Cuando los gobiernos, las empresas, los centros de investigación y la sociedad civil se unen para impulsar la causa del conocimiento, el progreso social y económico es inexorable. Sólo el conocimiento nos permite anticipar las crisis, reducir brechas sociales y económicas, aprovechar oportunidades y agregar valor a lo que producimos.
¿Por qué esto que resulta tan sencillo de entender no se hace de manera suficiente? Uno de los problemas de nuestra sociedad es que estamos permanentemente pensando en el presente, en la coyuntura, y no en el largo plazo. Los argentinos ciertas veces padecemos como sociedad esa condición neurológica que afecta al lóbulo frontal que la ciencia llama “miopía de futuro”. Pero esto no siempre fue así. Un ejemplo muy claro es la educación pública. Una generación de argentinos que murió antes de vernos a nosotros egresados fue gente que pensó más allá de su vida biológica. En 1869, la Argentina tenía casi el 80% de su población analfabeta. Décadas más tarde, sólo tenía el 13%. Esa transformación no fue producto del destino, sino de decisiones y de políticas públicas y sociales de largo alcance.
Es muy frustrante para las personas y también para las sociedades no tener un sueño.
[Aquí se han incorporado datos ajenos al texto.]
(** Storing a value that fits, on a log with room and a kernel that makes progress. *)
Lemma Handle_set_run H T e s key v data :
  Healthy H T s -> clock_ok (now_parse e) -> allocation e O = LruCache.Ample ->
  Message.encode SET key v = Ret data -> zlen v <= MAX_VALUE_SIZE -> ShardedCache.canStore (cache_ s) key v = true ->
  bytes_ (log_ (aof_ s)) + zlen (frames [mkMutation SET key v]) <= max_bytes_ (log_ (aof_ s)) / 2 ->
  ready (length (frames [mkMutation SET key v]) + 1) (replies (os_ (aof_ s))) ->
  exists s1 b, Handle e data s = (s1, Ret (zlen data, b)) /\ Message.encode SET key [] = Ret b /\
    CacheService.failed_ s1 = false /\ ShardedCache.Inv (cache_ s1) /\
    ShardedCache.view (cache_ s1) key = Some (LruCache.mkEntry key v 0 (LruCache.entry_cost key v)).
Proof.
  intros HH Hclk Hal Henc Hv Hst Hroom Hk. pose proof HH as (Hf & Hi & Hfit & (Hff & Hsane & _) & Hstart & _).
  set (m := mkMutation SET key v) in *. pose proof (encode_Ret_inv _ _ _ _ Henc) as [(Hne & Hkey & Hval) _].
  assert (loggable m) as Hl by (split_and!; [by left|done|done|done]).
  assert (max_bytes_ (log_ (aof_ s)) / 2 <= max_bytes_ (log_ (aof_ s))) as Hh by (apply Z.div_le_upper_bound; destruct Hsane; lia).
  destruct (logBatch_run (sync_time e) [m] (aof_ s)) as (a1 & El & _); [done|by constructor|done|done|done|lia|done|].
  assert (verdicts (cache_ s) (now_parse e) [data] = [((mkRequest SET key v 0, mkReply (zlen data) [] false), Some m)]) as Hvs.
  { unfold verdicts. cbn. f_equal. by apply verdict_set. }
  set (s0 := mkService (cache_ s) a1 (CacheService.failed_ s) (metrics_ s)).
  destruct (ShardedCache.put_view (now_apply e O) key v 0 (cache_ s) Hi Hst) as (c1 & Hp & Hi1 & _ & Hvk & _).
  set (s1 := mkService c1 a1 (CacheService.failed_ s) (metrics_ s)).
  assert (encodable SET key []) as He by (split_and!; [done|done|by vm_compute]).
  pose proof (encode_Ret _ _ _ He) as Hb. set (b := header_bytes _ ++ _) in Hb.
  exists s1, b. split; [|split_and!; [done|done|done|exact Hvk]].
  apply (Handle_one e data s s1 (mkReply (zlen data) b false)); [|done]. apply (HandleBatch_run e [data] s s0); [done|done|rewrite Hvs|rewrite Hvs].
  - change (muts _) with [m]. unfold log_phase. rewrite (lift_bind_Ret _ _ _ _ (needsRewrite_room _ _ Hl Hsane Hroom)).
    rewrite (M_bind_run _ _ _ s tt) by done. rewrite on_aof_run, El. done.
  - apply (apply_one_pair e O _ _ _ s1 []); [by eapply zlen_encoded| |done].
    unfold respond. cbn [q_command q_key q_value q_expires]. unfold mbind, M_bind. rewrite on_cache_run, Hal. cbn [cache_ s0]. by rewrite Hp.
Qed.

(** Reading a live entry. *)
Lemma Handle_get_run e s key v data :
  CacheService.failed_ s = false -> ShardedCache.Inv (cache_ s) -> clock_ok (now_parse e) -> zlen v <= MAX_VALUE_SIZE ->
  ShardedCache.view (cache_ s) key = Some (LruCache.mkEntry key v 0 (LruCache.entry_cost key v)) ->
  Message.encode GET key [] = Ret data ->
  exists s1 b, Handle e data s = (s1, Ret (zlen data, b)) /\ Message.encode GET key v = Ret b.
Proof.
  intros Hf Hi Hclk Hv Hvk Henc. pose proof (encode_Ret_inv _ _ _ _ Henc) as [(_ & Hkey & _) _].
  assert (verdicts (cache_ s) (now_parse e) [data] = [((mkRequest GET key [] 0, mkReply (zlen data) [] false), None)]) as Hvs.
  { unfold verdicts. cbn. f_equal. apply verdict_read; [by left|done]. }
  destruct (ShardedCache.get_view (now_apply e O) key (cache_ s) Hi) as (c1 & Hg & _). rewrite Hvk in Hg. cbn in Hg.
  assert (encodable GET key v) as He by (split_and!; [done|done|unfold MAX_WIRE_VALUE_SIZE; lia]).
  pose proof (encode_Ret _ _ _ He) as Hb. set (b := header_bytes _ ++ _) in Hb.
  set (s1 := mkService c1 (aof_ s) (CacheService.failed_ s) (metrics_ s)). exists s1, b. split; [|done].
  apply (Handle_one e data s s1 (mkReply (zlen data) b false)); [|done]. apply (HandleBatch_run e [data] s s); [done|done|rewrite Hvs|rewrite Hvs].
  - unfold log_phase. change (muts _) with (@nil Mutation). rewrite (M_bind_run _ _ _ s false), (M_bind_run _ _ _ s tt) by done.
    rewrite on_aof_run. cbn. by destruct s.
  - apply (apply_one_pair e O _ _ _ s1 v); [by eapply zlen_encoded| |done].
    unfold respond. cbn [q_command q_key]. unfold mbind, M_bind. by rewrite on_cache_run, Hg.
Qed.

(** * Properties *)

(** C24. Recovery is sound: whatever the kernel answers, a service that comes up has read its
    log to the end, and starts healthy on exactly the history the file holds. *)
Theorem construct_recovers clock mem capacity shards max_aof max_cache regular o o' s b T :
  sizes_ok capacity shards max_aof max_cache -> linked (dsk o) = mkFile b [] -> Forall modest (log_records b).1 ->
  construct clock mem capacity shards max_aof max_cache regular o = (o', Ret s) ->
  (log_records b).2 = Ret tt /\ Healthy (log_records b).1 T s.
Proof. intros Hsz Hl Hm E. by destruct (construct_Ret _ _ _ _ _ _ _ _ _ _ _ T Hsz Hl Hm E) as (? & ? & _). Qed.

(** C1. Crash and restart, end to end: take any batch, any kernel behaviour, and a crash in any
    disk state the batch goes through.  A service that comes up on what the crash left is healthy
    on the history before the batch (as it was, or compacted) followed by some leading part of the
    batch; if the batch had been acknowledged, by all of it. *)
Theorem crash_restart H T e inputs s s' r d c clock mem capacity shards max_aof max_cache regular o o' s2 T2 :
  Healthy H T s -> in_range e inputs s -> HandleBatch e inputs s = (s', r) ->
  d ∈ trace (os_ (aof_ s')) -> d ∉ trace (os_ (aof_ s)) -> crash_content d c ->
  sizes_ok capacity shards max_aof max_cache -> linked (dsk o) = mkFile c [] ->
  construct clock mem capacity shards max_aof max_cache regular o = (o', Ret s2) ->
  (exists H0 k, (H0 = H \/ H0 = snapshot_log (now_snap e) (cache_ s)) /\
     Healthy (H0 ++ take k (muts (verdicts (cache_ s) (now_parse e) inputs))) T2 s2) /\
  (forall replies, r = Ret replies -> d = dsk (os_ (aof_ s')) ->
     exists H0, (H0 = H \/ H0 = snapshot_log (now_snap e) (cache_ s)) /\
       Healthy (H0 ++ muts (verdicts (cache_ s) (now_parse e) inputs)) T2 s2).
Proof.
  intros HH Hr E Hd Hnd Hc Hsz Hlk Econ. set (ms := muts (verdicts (cache_ s) (now_parse e) inputs)).
  assert (forall H0, base H e s H0 -> forall k, Forall modest (H0 ++ take k ms)) as Hmod.
  { intros H0 Hb k. apply Forall_app. split; [by eapply base_modest|]. by eapply Forall_take, muts_modest, verdicts_ok, Hr. }
  assert (forall H0 k, base H e s H0 -> (log_records c).1 = H0 ++ take k ms -> Healthy (H0 ++ take k ms) T2 s2) as Hup.
  { intros H0 k Hb Hlog. rewrite <-Hlog.
    by destruct (construct_Ret _ _ _ _ _ _ _ _ _ _ _ T2 Hsz Hlk ltac:(rewrite Hlog; by apply Hmod) Econ) as (_ & ? & _). }
  destruct (HandleBatch_aof _ _ _ _ _ _ _ HH Hr E) as (s1 & r1 & El & Eaof). fold ms in El. rewrite Eaof in Hd.
  split.
  - destruct (log_phase_through H T e ms s s1 r1 HH) with (4 := Hd) as [|Hsv]; [apply Hr|apply Hr|done|done|].
    destruct (Hsv c Hc) as (H0 & k & Hb & Hlog). exists H0, k. split; [done|]. by apply Hup.
  - intros replies -> ->. pose proof (HandleBatch_cases _ _ _ _ _ _ _ HH Hr E) as (a1 & H0 & Hb & (_ & _ & _ & Hu & Hsh & Hlog) & _ & Eap).
    fold ms in Hlog. exists H0. split; [done|].
    pose proof (apply_from_aof e O (verdicts (cache_ s) (now_parse e) inputs).*1 (mkService (cache_ s) a1 false (metrics_ s))) as Ha.
    rewrite Eap in Ha. cbn in Ha. subst a1. assert (log_records c = (H0 ++ ms, Ret tt)) as Hl.
    { symmetry. by eapply survives_clean; [apply clean_file|..]. }
    rewrite <-(take_ge ms (length ms)) by done. apply Hup; [done|]. by rewrite Hl, take_ge by done.
Qed.

(** C25. Read your write: storing a value that fits succeeds whenever the log has room and the
    kernel makes progress, and the next read of that key, at any later time, returns the value. *)
Theorem set_then_get H T e s key v data :
  Healthy H T s -> clock_ok (now_parse e) -> allocation e O = LruCache.Ample ->
  Message.encode SET key v = Ret data -> zlen v <= MAX_VALUE_SIZE -> ShardedCache.canStore (cache_ s) key v = true ->
  bytes_ (log_ (aof_ s)) + zlen (frames [mkMutation SET key v]) <= max_bytes_ (log_ (aof_ s)) / 2 ->
  ready (length (frames [mkMutation SET key v]) + 1) (replies (os_ (aof_ s))) ->
  exists s1 b1, Handle e data s = (s1, Ret (zlen data, b1)) /\ Message.encode SET key [] = Ret b1 /\
  forall e' data', clock_ok (now_parse e') -> Message.encode GET key [] = Ret data' ->
    exists s2 b2, Handle e' data' s1 = (s2, Ret (zlen data', b2)) /\ Message.encode GET key v = Ret b2.
Proof.
  intros HH Hclk Hal Henc Hv Hst Hroom Hk.
  destruct (Handle_set_run H T e s key v data HH Hclk Hal Henc Hv Hst Hroom Hk) as (s1 & b1 & E1 & Eb & Hf & Hi & Hvk).
  exists s1, b1. split_and!; [done|done|]. intros e' data' Hclk' Henc'. by eapply Handle_get_run.
Qed.
End Recovery.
Nuestro desafío es debatir qué país queremos ser más allá de lo inmediato. Tenemos que pensarnos como nación, es decir, una comunidad con un pasado y un presente pero sobre todo con un destino común.
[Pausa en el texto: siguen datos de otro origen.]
(* ===== verification/KvClientWitnesses.v ===== *)
(** A concrete KV client: two calls on one connection, run to their answers, and the instances of the theorems
    on the transport there. *)
From S2P Require Import Prelude KvProtocol TcpServer LruCache ShardedCache Disk Aof AofLog AofDurability CacheService ServiceHistory ServiceCorrectness ServiceWitnesses Buffer Executor EventLoop AsyncTransport AsyncTransportInv AsyncTransportStable AsyncTransportCorrectness TcpConnection KvClient KvEndToEnd TransportRuns.
Import EventLoop KvClient.

#[local] Existing Instance plain_codec.
#[local] Existing Instance plain_laws.
#[local] Existing Instance small_layout.
#[local] Existing Instance small_hash.

(** * A run *)

Definition local_endpoint : ClientEndpoint := mkClientEndpoint true 8080 1 default_transport_options.
Definition local_config : AsyncTransport.config := kv_config default_transport_options default_client_options visit_all.
Lemma local_config_ok : config_ok local_config.
Proof. by apply kv_config_ok. Qed.

Abbreviation live n m c := (reachable visit_all local_endpoint default_client_options n m c).

Definition with_transport (c : client) (s : AsyncTransport.impl) : client := mkClient (options_ c) (next_ c) s (promises c).
Definition client0 : client := mkClient default_client_options 1 (get_Ret (AsyncTransport.mkImpl EventLoop.new_loop [] [] ∅ ∅ 0 0 false false [] [] [] [] [])
  (AsyncTransport.make 8080 true 1 local_config)) ∅.
Lemma live0 : live 1 0 client0.
Proof. by apply reach_construct. Qed.

(** One call, one task and one event. *)
Definition after_call (now : Z) (op : operation) (c : client) : client := (run default_transport_options visit_all now op c).1.
Lemma live_call now op n m c : live n m c -> is_Ret (run default_transport_options visit_all now op c).2 = true -> live n (m + 1) (after_call now op c).
Proof.
  intros Hl Hr. rewrite <-(Z.add_0_r n). eapply reach_step; [exact Hl|]. eapply (step_call _ _ _ now op). by apply (run_Ret 0).
Qed.
Lemma live_step ds n m c s' : live n m c -> options_ c = default_client_options -> AsyncTransport.step local_config (2 * zlen ds + 1) (transport_ c) s' ->
  AsyncTransport.submitted s' = AsyncTransport.submitted (transport_ c) -> live (n + (2 * zlen (ds : list AsyncTransport.dial_reply) + 1)) (m + 1) (with_transport c s').
Proof. intros Hl Ho Hs Hsub. eapply reach_step; [exact Hl|]. apply step_transport; [|done]. by rewrite Ho. Qed.

(** The first call is sent on a new connection, the second waits for its answer; the answers arrive, the
    first one in two pieces. *)
Definition client1 : client := after_call 0 (OSet (str "k") (str "v")) client0.
Definition client2 : client := with_transport client1 (task_run local_config [sending] [dialed] (transport_ client1)).1.
Definition client3 : client := after_call 10 (OGet (str "k")) client2.
Definition client4 : client := with_transport client3 (task_run local_config [] [] (transport_ client3)).1.
Definition client5 : client := with_transport client4
  (event_run local_config [receiving [AsyncTransport.Got (take 7 set_reply); AsyncTransport.Got (drop 7 set_reply)]; sending] [] (transport_ client4)).1.
Definition client6 : client := with_transport client5 (event_run local_config [receiving [AsyncTransport.Got get_reply]] [] (transport_ client5)).1.

Lemma live2 : live 4 2 client2.
Proof.
  apply (live_step [dialed] 1 1 client1); [apply (live_call 0 _ 1 0 client0 live0); vm_compute; reflexivity|done|apply task_step; [by vm_compute|vm_compute; reflexivity]|vm_compute; reflexivity].
Qed.
Lemma live4 : live 5 4 client4.
Proof. apply (live_step [] 4 3 client3); [apply (live_call 10 _ 4 2 client2 live2); vm_compute; reflexivity|done|apply task_step; [by vm_compute|vm_compute; reflexivity]|vm_compute; reflexivity]. Qed.
Lemma live5 : live 6 5 client5.
Proof. apply (live_step [] 5 4 client4); [apply live4|done|eapply (event_step _ _ _ 2); [vm_compute; reflexivity|done|vm_compute; reflexivity]|vm_compute; reflexivity]. Qed.
Lemma live6 : live 7 6 client6.
Proof. apply (live_step [] 6 5 client5); [apply live5|done|eapply (event_step _ _ _ 2); [vm_compute; reflexivity|done|vm_compute; reflexivity]|vm_compute; reflexivity]. Qed.

Lemma completed6 : AsyncTransport.completed (transport_ client6) = [(1, (set_reply, None)); (2, (get_reply, None))].
Proof. vm_compute. reflexivity. Qed.

(** * The transport's theorems there *)

Lemma transport_live n m c : live n m c -> m + 1 < 2 ^ 64 -> AsyncTransport.reachable local_config 8080 true 1 n (transport_ c).
Proof. intros Hl Hm. exact (ci_transport _ _ _ _ _ (proj2 (client_reachable_inv _ _ _ _ _ _ Hl Hm))). Qed.

Lemma submitted6 : AsyncTransport.submitted (transport_ client6) = [1; 2].
Proof. vm_compute. reflexivity. Qed.

Lemma transport_completes_once_witness : [1; 2] ≡ₚ (AsyncTransport.completed (transport_ client6)).*1 ++ outstanding (transport_ client6).
Proof.
  pose proof (transport_completes_once local_config local_config_ok 8080 true 1 7 (transport_ client6) (transport_live 7 6 client6 live6 ltac:(lia)) ltac:(lia)) as (_ & H & _).
  rewrite submitted6 in H. exact H.
Defined.

Lemma transport_matches_responses_witness : exists x, x ∈ sessions (transport_ client6) /\ 2 ∈ (AsyncTransport.dispatched x).*1.
Proof.
  destruct (transport_matches_responses local_config local_config_ok 8080 true 1 7 (transport_ client6) (transport_live 7 6 client6 live6 ltac:(lia)) ltac:(lia) 2 get_reply)
    as (x & Hx & _ & _ & _ & Hin & _); [rewrite completed6; by right; left|].
  exists x. split; [exact Hx|exact Hin].
Defined.

Lemma armed2 : armed (AsyncTransport.evloop (transport_ client2)) = {[1 := (5000000000, AsyncTransport.TTimeout 1)]} /\
  timers_ (AsyncTransport.evloop (transport_ client2)) = [(5000000000, (1, AsyncTransport.TTimeout 1))] /\ AsyncTransport.requests (transport_ client2) !! 1 = Some O.
Proof. vm_compute. done. Qed.

Lemma transport_deadline_completes_witness :
  match AsyncTransport.exec local_config (AsyncTransport.TTimeout 1)
    (AsyncTransport.upd_env [] [] (AsyncTransport.upd_loop (pop_timer (5000000000, (1, AsyncTransport.TTimeout 1)) (AsyncTransport.evloop (transport_ client2))).1 (transport_ client2))) with
  | (s', Ret _) => 1 ∈ (AsyncTransport.completed s').*1
  | (_, Throw x) => x = std_system_error
  | _ => False
  end.
Proof.
  destruct armed2 as (Ha & Ht & Hq).
  destruct (transport_deadline_completes local_config local_config_ok 8080 true 1 4 (transport_ client2) (transport_live 4 2 client2 live2 ltac:(lia)) ltac:(lia) 1 O Hq)
    as (r & _ & _ & Hr & Hrun).
  rewrite Ha in Hr. apply lookup_singleton_Some in Hr as [Htm [= He]].
  rewrite <-Htm, <-He in Hrun. by apply (Hrun [] [] [] Ht).
Defined.

Lemma transport_within_limits_witness : AsyncTransport.admitted (transport_ client4) = zlen (outstanding (transport_ client4)) /\ AsyncTransport.admitted (transport_ client4) = 2.
Proof.
  split; [|vm_compute; reflexivity].
  apply (transport_within_limits local_config local_config_ok 8080 true 1 5 (transport_ client4) (transport_live 5 4 client4 live4 ltac:(lia)) ltac:(lia)).
Defined.

Lemma transport_callbacks_return_witness :
  wp (AsyncTransport.exec local_config (AsyncTransport.TTimeout 1)) (fun _ _ => True)
    (AsyncTransport.upd_env [receiving [AsyncTransport.RFailed]] [] (AsyncTransport.upd_loop (pop_timer (5000000000, (1, AsyncTransport.TTimeout 1)) (AsyncTransport.evloop (transport_ client2))).1 (transport_ client2))).
Proof.
  destruct armed2 as (_ & Ht & _).
  destruct (transport_callbacks_return local_config local_config_ok 8080 true 1 4 (transport_ client2) (transport_live 4 2 client2 live2 ltac:(lia)) ltac:(lia)
    [receiving [AsyncTransport.RFailed]] []) as (_ & Htim & _); [done|].
  exact (Htim _ [] Ht).
Defined.

Lemma sessions6 : sessions (transport_ client6) = [AsyncTransport.mkSession [(1, set_frame); (2, get_frame)] (set_frame ++ get_frame) (set_reply ++ get_reply) [(1, set_reply); (2, get_reply)]].
Proof. vm_compute. reflexivity. Qed.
El desarrollo debe ser nuestra obsesión, mucho más que un mero indicador de crecimiento económico. Se trata de una evolución sustentable, integral y profundamente humana de la sociedad argentina. No podemos seguir esperando con la excusa de que hay temas más importantes para esta etapa. La educación debe ser prioridad de la agenda pública. Claro que sería fundamental que el gobierno que va a asumir en poco tiempo tomara esta bandera, pero es la sociedad civil (somos nosotros) la que debe luchar para ubicar la educación de calidad como la máxima prioridad y contribuir a la elaboración de políticas de Estado basadas en el conocimiento. Una sociedad civil comprometida con la educación pública de calidad puede lograrlo.
Hoy estamos viviendo en la Argentina más de tres décadas de una democracia plena. Con sus defectos, pero plena. Esto es algo por lo que muchos compatriotas lucharon y debemos sentirnos orgullosos. La sociedad argentina es la responsable de haberla conseguido y debe ser su principal guardiana. Y así como a comienzos de la década del 80 conseguimos la democracia, hoy debemos exigir y lograr una sociedad basada en el conocimiento que nos permita de una vez por todas no vivir por debajo de nuestras posibilidades.
Para esto no debemos ser mezquinos ni tener una visión de corto plazo ya que ese futuro próspero quizás no lo vayamos a ver. Eso no es importante. No es por ver el fruto que el fruto llegará, sino por la responsabilidad cotidiana de arar la tierra, plantar la semilla y cuidar que esos brotes no se sequen, no se quemen, no se ahoguen. La revolución del conocimiento es la revolución imprescindible de la Argentina. Una revolución de la que debemos ser protagonistas.